Briskly written soap with down-to-earth types, mostly without the lachrymose contrivances of Hannah’s previous titles...

Sisters in and out of love.

Meghann Dontess is a high-powered matrimonial lawyer in Seattle who prefers sex with strangers to emotional intimacy: a strategy bound to backfire sooner or later, warns her tough-talking shrink. It’s advice Meghann decides to ignore, along with the memories of her difficult childhood, neglectful mother, and younger sister.

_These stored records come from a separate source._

Lemma write_loop_wp over write fuel : forall s z i w0 tot sent,
  writes write -> unsent s z -> (length z + length (replies s) < fuel)%nat -> Z.of_nat (length (replies s)) <= LIST_LIMIT -> w0 <> WError ->
  wp (write_loop C fuel over write i w0 tot sent) (wrote s over write z tot sent) s.
Proof.
  induction fuel as [|fuel IH]; intros s z i w0 tot sent Hw Hu Hf Hlim Hw0; [lia|]. cbn [write_loop]. wp_step.
  destruct (clientHasPendingReplies (cl s)) eqn:Hpend; cbn [negb]; [|wp_step; apply wrote_none; [done|by left]].
  (* what follows a call of [write] *)
  assert (forall n0 x z1 s1, z = x ++ z1 -> 0 < Z.of_nat (length x) -> unsent s1 z1 -> sent_frame s s1 ->
    (length (replies s1) <= length (replies s))%nat ->
    wp (let tot := tot + Z.of_nat (length x) in
        if (tot >? NET_MAX_WRITES_PER_EVENT) && negb (over i) then mret (WBytes n0, tot, sent ++ x)
        else write_loop C fuel over write (S i) (WBytes n0) tot (sent ++ x)) (wrote s over write z tot sent) s1) as Hgo.
  { intros n0 x z1 s1 -> Hx Hu1 F1 Hl1. cbn zeta. destruct (_ && _) eqn:Hstop.
    - apply wp_ret. eapply wrote_more; [exact F1|done|]. apply wrote_none; [done|]. right. right.
      apply andb_true_iff in Hstop as [H1 H2]. rewrite Z.gtb_ltb, Z.ltb_lt in H1. apply negb_true_iff in H2. split; [done|]. split; [done|]. by exists i.
    - eapply wp_mono; [apply IH; [done|exact Hu1| |lia|done]|].
      + rewrite length_app in Hf. lia.
      + intros r s2 H2. by eapply wrote_more. }
  assert (forall n w, 0 < n -> write i n = w -> (match w with WBytes n => n <= 0 | _ => True end) ->
    wp (mret (w, tot, sent)) (wrote s over write z tot sent) s) as Hnone.
  { intros n w Hn <- Hw'. apply wp_ret, wrote_none; [done|]. right. left. by exists i, n. }
  destruct (cbuf (cout (cl s))) as [|b0 b] eqn:Hb; cbn [length]; rewrite Z.gtb_ltb.
  - rewrite (proj2 (Z.ltb_ge _ _)) by lia.
    destruct (replies s) as [|a l] eqn:Hl.
    { rewrite has_pending, Hb, Hl, bool_decide_true in Hpend by done. done. }
    pose proof (send_object_wp s z a l) as Hsend. cbn [length] in Hlim.
    pose proof (fun n Q => Hsend n Q Hu Hb Hl ltac:(lia)) as Hobj'. clear Hsend.
    destruct (Hobj' 0 (fun _ _ => True)) as (y & o & Ho & Hy & Hm & Hs0 & Hsl & _).
    apply wp_bind. eapply wp_lift; [unfold replies in Hl; rewrite Hl; done|]. apply wp_bind. eapply get_object_wp; [exact Ho|].
    apply wp_bind. eapply wp_lift; [exact Hy|]. apply wp_bind. eapply wp_lift; [exact Hm|].
    destruct (Z.eqb_spec (Z.of_nat (length y)) 0) as [Ey|Ey].
    + assert (y = []) as -> by (by destruct y). apply wp_bind. eapply (pop_empty_wp s z a l o); [done|done|done|lia|done|intros _; exact (Hs0 eq_refl)|done|].
      intros s1 Hu1 F1 Hl1. eapply wp_mono; [apply IH; [done|exact Hu1|rewrite Hl1; cbn in Hf; lia|rewrite Hl1; lia|done]|].
      intros r s2 H2. apply (wrote_more s s1 over write [] z tot sent); [done|rewrite Hl1, Hl; cbn; lia|]. cbn [length]. by rewrite Z.add_0_r, app_nil_r.
    + assert (0 < Z.of_nat (length y) - sentlen (cout (cl s))) as Hoff.
      { pose proof (unsent_object _ _ _ _ _ _ Hu Hb Hl Ho Hy). lia. }
      apply wp_bind. destruct (write i (Z.of_nat (length y) - sentlen (cout (cl s)))) as [n| |] eqn:Hwr; try (wp_step; by eapply Hnone).
      destruct (Z.leb_spec n 0) as [Hn|Hn]; [unfold send_object; rewrite (proj2 (Z.leb_le _ _)) by done; wp_step; by eapply Hnone|].
      pose proof (Hw i (Z.of_nat (length y) - sentlen (cout (cl s)))) as Hle. rewrite Hwr in Hle.
      match goal with |- wp _ ?Q _ => destruct (Hobj' n Q) as (y' & o' & Ho' & Hy' & _ & _ & _ & Hgo') end.
      rewrite Ho in Ho'. injection Ho' as <-. rewrite Hy in Hy'. injection Hy' as <-.
      apply Hgo'; [lia|]. intros s1 x z1 Ez Hx Hu1 F1 Hl1. apply (Hgo _ x z1); [done|lia|done|done|]. by rewrite <- Hl.
  - rewrite (proj2 (Z.ltb_lt _ _)) by lia. apply wp_bind.
    assert (0 < Z.of_nat (S (length b)) - sentlen (cout (cl s))) as Hoff.
    { destruct Hu as (ys & _ & _ & _ & Hs1). unfold first_chunk in Hs1. rewrite Hb in Hs1. cbn [length] in Hs1. lia. }
    destruct (write i _) as [n| |] eqn:Hwr; try (wp_step; by eapply Hnone).
    destruct (Z.leb_spec n 0) as [Hn|Hn]; [unfold send_buffer; rewrite (proj2 (Z.leb_le _ _)) by done; wp_step; by eapply Hnone|].
    match type of Hwr with write i ?m = _ => pose proof (Hw i m) as Hle end. rewrite Hwr in Hle.
    eapply send_buffer_wp; [done|by rewrite Hb|rewrite Hb; cbn [length]; lia|].
    intros s1 x z1 Ez Hx Hu1 F1 Hl1. apply (Hgo _ x z1); [done|lia|done|done|by rewrite Hl1].
Qed.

Though she managed to reunite Claire with Sam Cavenaugh (her father but not Meghann’s) when her mother abandoned both girls long ago, Meghann still feels guilty that her sister’s life doesn’t measure up, at least on her terms. Never married, Claire ekes out a living running a country campground with her dad and is raising her six-year-old daughter on her own. When she falls in love for the first time with an up-and-coming country musician, Meghann is appalled: Bobby Austin is a three-time loser at marriage—how on earth can Claire be so blind? Bobby’s blunt explanation doesn’t exactly satisfy the concerned big sister, who busies herself planning Claire’s dream wedding anyway. And, to relieve the stress, she beds various guys she picks up in bars, including Dr. Joe Wyatt, a neurosurgeon turned homeless drifter after the demise of his beloved wife Diane (whom he euthanized). When Claire’s awful headache turns out to be a kind of brain tumor known among neurologists as a “terminator,” Joe rallies. Turns out that Claire had befriended his wife on her deathbed, and now in turn he must try to save her. Is it too late? Will Meghann find true love at last?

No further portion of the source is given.